JISCMail - TB-SUPPORT Archives

On 4 April 2011 14:51, Andrew McNab <[log in to unmask]> wrote:
> On 04/04/2011 13:35, Ewan MacMahon wrote:
>>>
>>> -----Original Message-----
>>> From: Testbed Support for GridPP member institutes [mailto:TB-
>>>
>>> That was the initial idea, but the HEPSPEC06 figure depends on more than
>>> the CPU model and MHz (eg the kernel version) so it would need to be at
>>> least per-site, and really per subcluster.
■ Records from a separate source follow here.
(* ===== verification/Alerts.v ===== *)
(** * The alert engine (internal/alerts/engine.go) and its tables

    One evaluation pass over the workload table: the rules [workload_down],
    [config_drift] and [version_outdated] open an alert when their condition
    holds and none is open, and resolve the open one when it no longer holds.
    The statements of internal/store it uses are modelled on the tables; each
    call may fail ([en_fault]), a failed write may have been executed. *)

From S2P Require Import Prelude GoString Models Version.

Module Alerts.

(** ** Tables *)

(** Deterministic collations order strings totally and equate no two different
    strings. *)
Class Collation := {
  coll : string -> string -> comparison;
  coll_total :: TotalCmp coll;
  coll_eq x y : coll x y = Eq -> x = y
}.

(** The row a query without [ORDER BY] and with [LIMIT 1] returns. *)
Class AnyRow := {
  pick {A} : list A -> option A;
  pick_None {A} (l : list A) : pick l = None -> l = [];
  pick_Some {A} (l : list A) x : pick l = Some x -> x ∈ l
}.

Global Instance byte_collation : Collation := {|
  coll := str_cmp; coll_eq x y := proj1 (str_cmp_eq x y) |}.

Global Program Instance first_row : AnyRow := {| pick _ l := head l |}.
Next Obligation. by intros A [|x l]. Qed.
Next Obligation. intros A [|y l] x; simpl; [done|]. intros [= ->]. by left. Qed.

(** The rows the engine reads and writes, by primary key. *)
Record db := mkDb {
  db_workloads : gmap string Workload; db_pushes : list WorkloadConfig;
  db_alerts : gmap string Alert
}.

(** The database calls of one pass; no two of them are equal. *)
Inductive call :=
| CListWorkloads
| CListWorkloadsPage (afterID : string)
| CGetAlert (workloadID rule : string)
| CGetPending (workloadID : string)
| CCreate (workloadID rule : string)
| CResolve (alertID : string).

(** What a pass draws from its surroundings: the outcome of each database call,
    the bytes of the [n]-th read of crypto/rand and the clock at each resolution. *)
Record env := mkEnv {
  en_fault : call -> io; en_rand : nat -> list N; en_clock : string -> Time
}.

Section Store.
Context `{Collation} `{AnyRow} (v : env).

(** A query: it answers or fails, and changes nothing. *)
Definition query {A} (c : call) (a : A) : result A :=
  match en_fault v c with IoOk => Ok a | IoFail _ => Err "query failed" end.

(** A statement: a failed one may have been executed. *)
Definition exec (c : call) (d d' : db) (ok : bool) : db * option string :=
  if negb ok then (d, Some "constraint violation")
  else match en_fault v c with
  | IoOk => (d', None)
  | IoFail executed => (if executed then d' else d, Some "exec failed")
  end.

Definition with_alerts (d : db) (a : gmap string Alert) : db :=
  mkDb (db_workloads d) (db_pushes d) a.

(** The primary key, the foreign key and the CHECK on the severity. *)
Definition alert_constraints (d : db) (a : Alert) : bool :=
  bool_decide (db_alerts d !! al_ID a = None) &&
  bool_decide (is_Some (db_workloads d !! al_WorkloadID a)) &&
  ((al_Severity a =s "warning") || (al_Severity a =s "critical")).

(* src/internal/store/alerts.go:12-19 CreateAlert *)
Definition CreateAlert (d : db) (a : Alert) : db * option string :=
  let row := mkAlert (al_ID a) (al_WorkloadID a) (al_Rule a) (al_Severity a) (al_Message a)
               (al_FiredAt a) None in
  exec (CCreate (al_WorkloadID a) (al_Rule a)) d
    (with_alerts d (<[al_ID a := row]> (db_alerts d))) (alert_constraints d a).

Definition resolve_row (t : Time) (a : Alert) : Alert :=
  mkAlert (al_ID a) (al_WorkloadID a) (al_Rule a) (al_Severity a) (al_Message a) (al_FiredAt a)
    (Some t).

(* src/internal/store/alerts.go:22-32 ResolveAlert *)
Definition ResolveAlert (d : db) (id : string) : db * option string :=
  let (d', err) := exec (CResolve id) d
    (with_alerts d (alter (resolve_row (en_clock v id)) id (db_alerts d))) true in
  match err with
  | Some e => (d', Some e)
  | None => (d', match db_alerts d !! id with None => Some "sql: no rows in result set" | Some _ => None end)
  end.

(** [WHERE workload_id = ? AND rule = ? AND resolved_at IS NULL]. *)
Definition is_open (workloadID rule : string) (a : Alert) : bool :=
  (al_WorkloadID a =s workloadID) && (al_Rule a =s rule) &&
  match al_ResolvedAt a with None => true | Some _ => false end.

Definition open_alerts (d : db) (workloadID rule : string) : list Alert :=
  (map_to_list (filter (fun kv => is_open workloadID rule kv.2 = true) (db_alerts d))).*2.

(* src/internal/store/alerts.go:61-75 GetUnresolvedAlertByWorkloadAndRule *)
Definition GetUnresolvedAlertByWorkloadAndRule (d : db) (workloadID rule : string)
  : result (option Alert) :=
  query (CGetAlert workloadID rule) (pick (open_alerts d workloadID rule)).

Definition in_flight : list string := ["pending"; "submitted"; "sent"; "applying"; "rollback_started"].

(** [ORDER BY wc.applied_at DESC LIMIT 1]: the latest; the database may return
    either of two rows of the same instant. *)
Definition latest_pending (d : db) (workloadID : string) : option WorkloadConfig :=
  min_by (by_key (fun wc => (- wc_AppliedAt wc)%Z) Z.compare)
    (List.filter (fun wc => (wc_WorkloadID wc =s workloadID) &&
                            existsb (String.eqb (wc_Status wc)) in_flight) (db_pushes d)).

(* src/internal/store/workload_configs.go:155-169 GetLatestPendingWorkloadConfig *)
Definition GetLatestPendingWorkloadConfig (d : db) (workloadID : string)
  : result (option WorkloadConfig) :=
  query (CGetPending workloadID) (latest_pending d workloadID).

Definition not_archived (w : Workload) : bool :=
  match wl_ArchivedAt w with None => true | Some _ => false end.

(** [SELECT ... FROM workloads [WHERE archived_at IS NULL]], in no order. *)
Definition select_workloads (d : db) (includeArchived : bool) : list Workload :=
  List.filter (fun w => includeArchived || not_archived w) (map_to_list (db_workloads d)).*2.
That just gets us back to the
>>> CE-queue mapping, which is something Steve's script can do without having
>>> to modify what ATLAS makes available via the dashboard jobsummary.
>>
>> The per resource mapping is going to be a worse approximation than the
>> cpuid is
>
> Clearly that's not true for many sites (eg ones that have identical machines
> behind a particular CE) and given we're talking about average HEPSPEC06 of
> the machines in a particular subcluster averaged over hundreds or thousands
> of jobs then the statistical fluctations arising from which machines jobs
> happen to land on are washed out.
>
> However, the errors from the cpuid to HEPSPEC06 mapping are systematic
> biases: they always go the same way for a particular machine whose HEPSPEC06
> is under- or over-estimated because it's faster or slower kernel etc isn't
> taken into account. That means that site always either gets less or more
> than it deserves. Great for the winners; bad for the losers.
>

So, again... why can't we do a mapping of the tuple (SITE_ID, cpuid)
-> HEPSPEC06 ?
Both pieces of the input tuple are recorded by ATLAS, and the size of
the resultant lookup table is almost certainly no more than 3x the
number of sites (and therefore basically trivial)?

Sam